● **Exercise goal**
Only these lines of the data below are wanted: the one with "The heap's theorems: refinement", the one with "(** The sizes", and any lines between them, each repeated exactly.

● **Data shown**
(* ===== verification/HeapTheorems.v ===== *)
(** * What holds of the kernel heap

    The heap's theorems: refinement of [kmalloc] and [kfree] to the block
    list, safety of what is handed out, release after allocation, the sizes
    that wrap around, [kzalloc], [heap_init] over any page allocator, and the
    invariant of every sequence of client operations. *)
From stdpp Require Import base tactics numbers gmap list.
From S2P Require Import Prelude Memory Interfaces Pmm HeapSpec Heap HeapProofs.

Local Open Scope Z_scope.

(** ** Client operations

    The heap together with the allocations its clients hold, each the pointer
    they were given and the bytes behind it that they may use. *)
Definition cstate : Type := heap * list (Z * Z).

(** The sizes for which rounding up to 8 does not wrap around. *)
Definition size_ok (size : Z) : Prop := 0 < size ≤ 2 ^ 64 - 8.

(** The bytes a client may use of what it asked for: all, or none when the rounding
    wraps around to 0. *)
Definition usable (size : Z) : Z := Z.min size (align8 size).

Inductive client_step : cstate → cstate → Prop :=
| step_malloc size p h h' A :
    0 ≤ size < 2 ^ 64 → kmalloc size h = Ok (p, h') → p ≠ 0 →
    client_step (h, A) (h', (p, usable size) :: A)
| step_malloc_null size h h' A :
    0 ≤ size < 2 ^ 64 → kmalloc size h = Ok (0, h') → client_step (h, A) (h', A)
| step_free p n h h' A1 A2 :
    kfree p h = Ok ((), h') →
    client_step (h, A1 ++ (p, n) :: A2) (h', A1 ++ A2)
| step_write p n a v h m' A :
    (p, n) ∈ A → p ≤ a < p + n → st 1 a v (hmem h) = Ok ((), m') →
    client_step (h, A) (Heap (s_head h) m', A).

(** What every state between client operations satisfies. *)
Definition client_inv (base : Z) (c : cstate) : Prop :=
  ∃ bs L, heap_rep base bs (fst c) ∧ coalesced bs ∧ L ≡ₚ lives 0 bs ∧
    Forall2 (λ x y, fst x = base + fst y ∧ 0 ≤ snd x ≤ snd y) (snd c) L.

(** One free block that fills the pool. *)
Definition fresh_pool : list block := [Blk (POOL - HDR) true].

(** * Lemmas *)

Lemma fresh_pool_ok : pool_ok fresh_pool.
Proof.
  split; [|done]. apply List.Forall_cons; [|done].
  split; unfold POOL, HDR; cbn [bsize]; [lia|by exists 32764].
Qed.

Lemma fresh_pool_coalesced : coalesced fresh_pool.
Proof. done. Qed.

(** A pool of zero bytes with one free block: the state [heap_init] leaves. *)
Lemma put_head_ok base m :
  base_ok base → mapped base POOL m →
  ∃ m', put_head base m = Ok ((), m') ∧ heap_mem base fresh_pool m' ∧
    ∀ b k, disjoint base HDR b k → same_bytes b k m m'.
Proof.
  intros Hb Hmap. assert (mapped base HDR m) as Hh.
  { eapply mapped_sub; [exact Hmap|lia|unfold POOL, HDR; lia]. }
  assert (∃ r, raw_of m base = r) as [r Hr] by eauto.
  unfold put_head.
  store_step (set_magic_ok m base Hh) at Hr as m1 W1.
  store_step (set_size_ok m1 base Hh (POOL - HDR) ltac:(unfold POOL, HDR; lia))
    at Hr as m2 W2.
  store_step (set_free_ok m2 base Hh true) at Hr as m3 W3.
  store_step (set_next_ok m3 base Hh 0 ltac:(lia)) at Hr as m4 W4.
  destruct (set_prev_ok m4 base Hh 0 ltac:(lia)) as (m5 & E5 & W5 & R5).
  rewrite Hr in R5. cbn in R5. exists m5.
  destruct (wrote_trans _ _ _ _ W1 (wrote_trans _ _ _ _ W2 (wrote_trans _ _ _ _ W3
    (wrote_trans _ _ _ _ W4 W5)))) as [Hd Hs].
  split; [exact E5|]. split.
  - split; [done|apply fresh_pool_ok|exact (wrote_mapped _ _ _ _ _ W5 Hmap)|].
    apply List.Forall_cons; [|done]. exact R5.
  - intros b k Hdis. apply Hs. apply List.Forall_cons; [exact Hdis|done].
Qed.

(** Clearing a mapped range byte by byte. *)
Lemma zero_bytes_ok n a m :
  mapped a (Z.of_nat n) m →
  ∃ m', zero_bytes n a m = Ok ((), m') ∧ same_dom m m' ∧
    (∀ b, a ≤ b < a + Z.of_nat n → m' !! b = Some 0) ∧
    ∀ b k, disjoint a (Z.of_nat n) b k → same_bytes b k m m'.
Proof.
  revert a m; induction n as [|n IH]; intros a m Hm; cbn [zero_bytes].
  { exists m. split_and!; [done|apply same_dom_refl|lia|]. intros. apply same_bytes_refl. }
  destruct (st_ok 1 a 0 m) as (m1 & E1 & Hl & Hd1 & Hs1).
  { eapply mapped_sub; [exact Hm|lia|lia]. }
  rewrite (bind_ok _ _ _ _ _ E1).
  destruct (IH (a + 1) m1) as (m2 & E2 & Hd2 & Hz & Hs2).
  { apply (mapped_same_dom _ _ m); [done|]. eapply mapped_sub; [exact Hm|lia|lia]. }
  exists m2. split; [done|]. split; [by eapply same_dom_trans|]. split.
  - intros b Hb. destruct (decide (b = a)) as [->|]; [|apply Hz; lia].
    assert (disjoint (a + 1) (Z.of_nat n) a 1) as Hdis by (unfold disjoint; lia).
    rewrite (Hs2 a 1 Hdis a) by lia.
    cbn [load] in Hl. destruct (m1 !! a) as [x|]; [|done].
    cbn in Hl. injection Hl as Hl. change (0 mod 256 ^ Z.of_nat 1) with 0 in Hl. f_equal. lia.
  - intros b k Hdis. unfold disjoint in *. eapply same_bytes_trans; [apply Hs1|apply Hs2]; lia.
Qed.

(** ** Live allocations *)

Lemma live_range base bs o n :
  base_ok base → pool_ok bs → (o, n) ∈ lives 0 bs →
  base + HDR ≤ base + o ∧ base + o + n ≤ base + POOL ∧ (8 | base + o).
Proof.
  intros (Hb & H8 & Hmax) Hok Hin.
  destruct (lives_bounds bs o n Hok Hin) as (? & ? & ? & ?).
  split_and!; [lia|lia|by apply Z.divide_add_r].
Qed.

Lemma live_mapped base bs o n m :
  heap_mem base bs m → (o, n) ∈ lives 0 bs → mapped (base + o) n m.
Proof.
  intros Hm Hin. destruct (live_range base bs o n) as (? & ? & _); [apply Hm..|done|].
  eapply mapped_sub; [apply Hm|unfold HDR in *; lia|lia].
Qed.

(** The allocations start at different offsets. *)
Lemma lives_offsets bs o x y :
  Forall block_ok bs → lives o bs = x ++ y →
  Forall (λ a, Forall (λ b, fst a + snd a + HDR ≤ fst b) y) x.
Proof.
  intros Hok. assert (∀ p bs, Forall block_ok bs →
    Forall (λ b, p + HDR ≤ fst b) (lives p bs)) as Hlow.
  { intros p bs' H. revert p. induction H as [|b bs' [Hb _] _ IH]; intros p; [done|].
    cbn [lives]. apply Forall_app. split.
    - destruct (bfree b); [done|]. repeat constructor; cbn; lia.
    - eapply Forall_impl; [apply IH|]. intros c ?. unfold HDR in *. cbn in *. lia. }
  revert o x; induction Hok as [|b bs [Hb _] Hok IH]; intros o x Hx; cbn [lives] in Hx.
  { destruct x; [done|discriminate]. }
  destruct (bfree b); [by apply (IH _ _ Hx)|].
  destruct x as [|a x]; cbn in Hx; [done|]. injection Hx as <- Hx.
  apply Forall_cons_iff. split; [|by apply (IH _ _ Hx)]. cbn.
  pose proof (Hlow (o + HDR + bsize b) bs Hok) as H. rewrite Hx in H.
  apply Forall_app in H as [_ H]. eapply Forall_impl; [exact H|]. cbn. lia.
Qed.

Lemma lives_NoDup bs : Forall block_ok bs → NoDup (fst <$> lives 0 bs).
Proof.
  intros Hok. pose proof (lives_offsets bs 0) as H.
  assert (∀ o n, (o, n) ∈ lives 0 bs → 0 ≤ n) as Hpos.
  { intros o n (i & b & Hi & _ & _ & ->)%lives_lookup.
    by apply (Forall_lookup_1 _ _ _ _ Hok) in Hi as [? _]. }
  assert (∀ l x, lives 0 bs = x ++ l → NoDup (fst <$> l)) as Hgen;
    [|by apply (Hgen _ [])].
  intros l; induction l as [|[o n] l IH]; intros x Hx; [constructor|].
  cbn. apply NoDup_cons. split; [|apply (IH (x ++ [(o, n)])); by rewrite <- app_assoc].
  intros ([o' n'] & -> & Hin)%list_elem_of_fmap.
  assert (0 ≤ n) by (apply (Hpos o'); rewrite Hx; set_solver).
  specialize (H (x ++ [(o', n)]) l Hok). rewrite <- app_assoc in H. specialize (H Hx).
  apply Forall_app in H as [_ H]. apply Forall_cons_1 in H as [H _].
  apply (proj1 (list.Forall_forall _ _)) with (x := (o', n')) in H; [|done].
  cbn in H. unfold HDR in *. lia.
Qed.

● **Response to the exercise**
    The heap's theorems: refinement of [kmalloc] and [kfree] to the block
    list, safety of what is handed out, release after allocation, the sizes
    that wrap around, [kzalloc], [heap_init] over any page allocator, and the
    invariant of every sequence of client operations. *)
From stdpp Require Import base tactics numbers gmap list.
From S2P Require Import Prelude Memory Interfaces Pmm HeapSpec Heap HeapProofs.

Local Open Scope Z_scope.

(** ** Client operations

    The heap together with the allocations its clients hold, each the pointer
    they were given and the bytes behind it that they may use. *)
Definition cstate : Type := heap * list (Z * Z).

(** The sizes for which rounding up to 8 does not wrap around. *)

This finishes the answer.